Look through the records below for the line with "pollfds_ := <[Z.to_nat" and the line with "if idx =? zlen (pollfds_ p) - 1 then", then return those lines and all lines between, exactly.

DATASET CONTENT:
[Start of section]

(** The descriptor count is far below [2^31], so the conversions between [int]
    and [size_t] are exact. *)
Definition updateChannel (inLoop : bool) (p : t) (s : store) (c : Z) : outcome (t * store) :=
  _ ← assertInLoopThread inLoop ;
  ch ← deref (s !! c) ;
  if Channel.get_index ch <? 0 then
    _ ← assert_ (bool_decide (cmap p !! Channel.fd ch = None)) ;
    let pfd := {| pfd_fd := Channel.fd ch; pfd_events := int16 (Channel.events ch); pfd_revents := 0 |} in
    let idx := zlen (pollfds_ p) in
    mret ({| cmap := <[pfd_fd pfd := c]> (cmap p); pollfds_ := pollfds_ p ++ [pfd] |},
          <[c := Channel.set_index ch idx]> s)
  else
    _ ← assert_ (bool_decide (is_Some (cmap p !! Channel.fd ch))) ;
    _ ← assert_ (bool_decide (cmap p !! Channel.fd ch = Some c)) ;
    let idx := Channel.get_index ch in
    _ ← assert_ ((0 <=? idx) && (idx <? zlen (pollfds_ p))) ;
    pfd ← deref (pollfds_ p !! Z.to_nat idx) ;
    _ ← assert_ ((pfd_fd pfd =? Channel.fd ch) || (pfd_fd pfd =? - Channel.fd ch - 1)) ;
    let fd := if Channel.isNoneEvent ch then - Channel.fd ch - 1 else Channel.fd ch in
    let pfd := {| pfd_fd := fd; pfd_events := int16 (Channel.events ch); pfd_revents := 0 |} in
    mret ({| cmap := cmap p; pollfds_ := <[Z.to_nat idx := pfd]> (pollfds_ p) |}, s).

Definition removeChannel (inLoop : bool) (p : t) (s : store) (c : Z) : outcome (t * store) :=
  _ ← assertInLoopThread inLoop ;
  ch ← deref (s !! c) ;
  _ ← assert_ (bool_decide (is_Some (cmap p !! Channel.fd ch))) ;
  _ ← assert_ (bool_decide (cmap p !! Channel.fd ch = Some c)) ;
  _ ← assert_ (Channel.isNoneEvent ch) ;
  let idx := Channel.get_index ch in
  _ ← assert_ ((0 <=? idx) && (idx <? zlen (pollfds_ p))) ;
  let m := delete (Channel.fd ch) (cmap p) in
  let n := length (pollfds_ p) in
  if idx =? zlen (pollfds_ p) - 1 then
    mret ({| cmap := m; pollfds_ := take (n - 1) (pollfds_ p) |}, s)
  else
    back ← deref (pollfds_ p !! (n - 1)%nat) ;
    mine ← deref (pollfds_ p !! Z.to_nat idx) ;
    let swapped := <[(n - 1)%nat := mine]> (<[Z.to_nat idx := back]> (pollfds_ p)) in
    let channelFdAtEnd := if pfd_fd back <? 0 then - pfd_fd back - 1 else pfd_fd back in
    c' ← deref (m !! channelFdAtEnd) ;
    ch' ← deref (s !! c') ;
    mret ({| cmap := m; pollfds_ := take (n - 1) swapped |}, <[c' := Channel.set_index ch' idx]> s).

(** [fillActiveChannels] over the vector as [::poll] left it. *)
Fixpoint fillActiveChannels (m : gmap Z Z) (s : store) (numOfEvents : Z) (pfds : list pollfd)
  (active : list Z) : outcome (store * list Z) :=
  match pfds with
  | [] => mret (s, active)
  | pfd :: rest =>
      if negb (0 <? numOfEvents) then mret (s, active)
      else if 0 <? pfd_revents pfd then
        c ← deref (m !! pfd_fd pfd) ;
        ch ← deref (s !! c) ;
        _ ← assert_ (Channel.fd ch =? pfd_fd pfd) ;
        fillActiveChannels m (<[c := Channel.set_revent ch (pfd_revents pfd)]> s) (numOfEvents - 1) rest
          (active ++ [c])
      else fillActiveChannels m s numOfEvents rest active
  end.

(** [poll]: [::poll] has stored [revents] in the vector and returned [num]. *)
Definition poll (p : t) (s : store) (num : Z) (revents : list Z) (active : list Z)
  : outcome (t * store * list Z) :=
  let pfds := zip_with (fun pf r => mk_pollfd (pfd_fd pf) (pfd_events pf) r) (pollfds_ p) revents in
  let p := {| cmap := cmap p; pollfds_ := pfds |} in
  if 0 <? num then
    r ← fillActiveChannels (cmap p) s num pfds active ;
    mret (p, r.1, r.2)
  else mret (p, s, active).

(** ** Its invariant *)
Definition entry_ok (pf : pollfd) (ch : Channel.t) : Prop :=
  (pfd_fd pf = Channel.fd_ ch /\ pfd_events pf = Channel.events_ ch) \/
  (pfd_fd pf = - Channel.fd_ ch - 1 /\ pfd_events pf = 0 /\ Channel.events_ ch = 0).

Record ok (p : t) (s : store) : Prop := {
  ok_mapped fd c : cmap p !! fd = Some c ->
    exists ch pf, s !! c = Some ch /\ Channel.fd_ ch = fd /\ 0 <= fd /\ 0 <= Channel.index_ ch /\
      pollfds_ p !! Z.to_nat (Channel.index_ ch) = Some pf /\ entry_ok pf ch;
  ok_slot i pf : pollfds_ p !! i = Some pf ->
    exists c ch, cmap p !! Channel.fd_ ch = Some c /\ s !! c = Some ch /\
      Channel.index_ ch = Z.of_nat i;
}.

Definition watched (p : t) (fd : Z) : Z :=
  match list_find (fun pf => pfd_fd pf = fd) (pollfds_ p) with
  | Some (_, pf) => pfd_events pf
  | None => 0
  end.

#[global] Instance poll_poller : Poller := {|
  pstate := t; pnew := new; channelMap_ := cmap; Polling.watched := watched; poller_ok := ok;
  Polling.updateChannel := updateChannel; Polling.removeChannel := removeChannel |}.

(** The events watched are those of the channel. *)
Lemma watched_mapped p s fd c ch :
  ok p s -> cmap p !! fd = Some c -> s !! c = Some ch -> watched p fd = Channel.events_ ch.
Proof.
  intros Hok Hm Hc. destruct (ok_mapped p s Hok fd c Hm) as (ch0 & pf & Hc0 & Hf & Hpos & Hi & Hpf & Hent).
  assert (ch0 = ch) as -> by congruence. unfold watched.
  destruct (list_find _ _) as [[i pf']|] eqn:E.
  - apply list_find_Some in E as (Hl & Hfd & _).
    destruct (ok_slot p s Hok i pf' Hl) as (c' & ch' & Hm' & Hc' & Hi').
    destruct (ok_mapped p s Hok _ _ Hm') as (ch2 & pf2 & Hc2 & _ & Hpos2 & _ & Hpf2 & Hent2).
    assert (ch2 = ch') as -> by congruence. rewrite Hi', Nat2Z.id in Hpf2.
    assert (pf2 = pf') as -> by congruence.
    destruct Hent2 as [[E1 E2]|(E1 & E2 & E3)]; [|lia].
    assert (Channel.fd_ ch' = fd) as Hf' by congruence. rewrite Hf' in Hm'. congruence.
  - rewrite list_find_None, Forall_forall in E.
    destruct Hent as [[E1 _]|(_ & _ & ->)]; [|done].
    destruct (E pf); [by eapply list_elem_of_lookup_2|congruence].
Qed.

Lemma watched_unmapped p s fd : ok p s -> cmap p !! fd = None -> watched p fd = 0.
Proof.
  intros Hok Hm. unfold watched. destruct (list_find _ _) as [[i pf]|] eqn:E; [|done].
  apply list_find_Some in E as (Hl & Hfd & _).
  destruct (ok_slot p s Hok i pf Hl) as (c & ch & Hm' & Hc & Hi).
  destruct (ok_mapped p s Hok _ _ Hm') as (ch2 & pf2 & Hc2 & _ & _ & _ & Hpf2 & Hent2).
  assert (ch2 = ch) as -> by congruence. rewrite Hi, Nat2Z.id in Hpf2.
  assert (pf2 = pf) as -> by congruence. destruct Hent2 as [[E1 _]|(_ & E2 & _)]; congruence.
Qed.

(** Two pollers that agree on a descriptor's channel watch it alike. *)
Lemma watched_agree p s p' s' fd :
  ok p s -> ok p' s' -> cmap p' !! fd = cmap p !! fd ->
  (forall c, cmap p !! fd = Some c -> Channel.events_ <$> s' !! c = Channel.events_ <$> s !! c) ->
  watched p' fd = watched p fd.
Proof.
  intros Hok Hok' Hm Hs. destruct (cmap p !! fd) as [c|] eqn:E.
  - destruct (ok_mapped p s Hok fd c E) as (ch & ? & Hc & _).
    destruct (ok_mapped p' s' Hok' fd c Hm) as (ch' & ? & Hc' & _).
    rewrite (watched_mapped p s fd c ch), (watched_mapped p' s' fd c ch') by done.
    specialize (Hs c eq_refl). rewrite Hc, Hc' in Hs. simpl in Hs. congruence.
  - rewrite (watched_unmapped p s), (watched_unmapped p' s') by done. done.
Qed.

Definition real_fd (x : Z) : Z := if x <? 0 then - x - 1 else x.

[End of section]

TASK ANSWER:
    mret ({| cmap := cmap p; pollfds_ := <[Z.to_nat idx := pfd]> (pollfds_ p) |}, s).

Definition removeChannel (inLoop : bool) (p : t) (s : store) (c : Z) : outcome (t * store) :=
  _ ← assertInLoopThread inLoop ;
  ch ← deref (s !! c) ;
  _ ← assert_ (bool_decide (is_Some (cmap p !! Channel.fd ch))) ;
  _ ← assert_ (bool_decide (cmap p !! Channel.fd ch = Some c)) ;
  _ ← assert_ (Channel.isNoneEvent ch) ;
  let idx := Channel.get_index ch in
  _ ← assert_ ((0 <=? idx) && (idx <? zlen (pollfds_ p))) ;
  let m := delete (Channel.fd ch) (cmap p) in
  let n := length (pollfds_ p) in
  if idx =? zlen (pollfds_ p) - 1 then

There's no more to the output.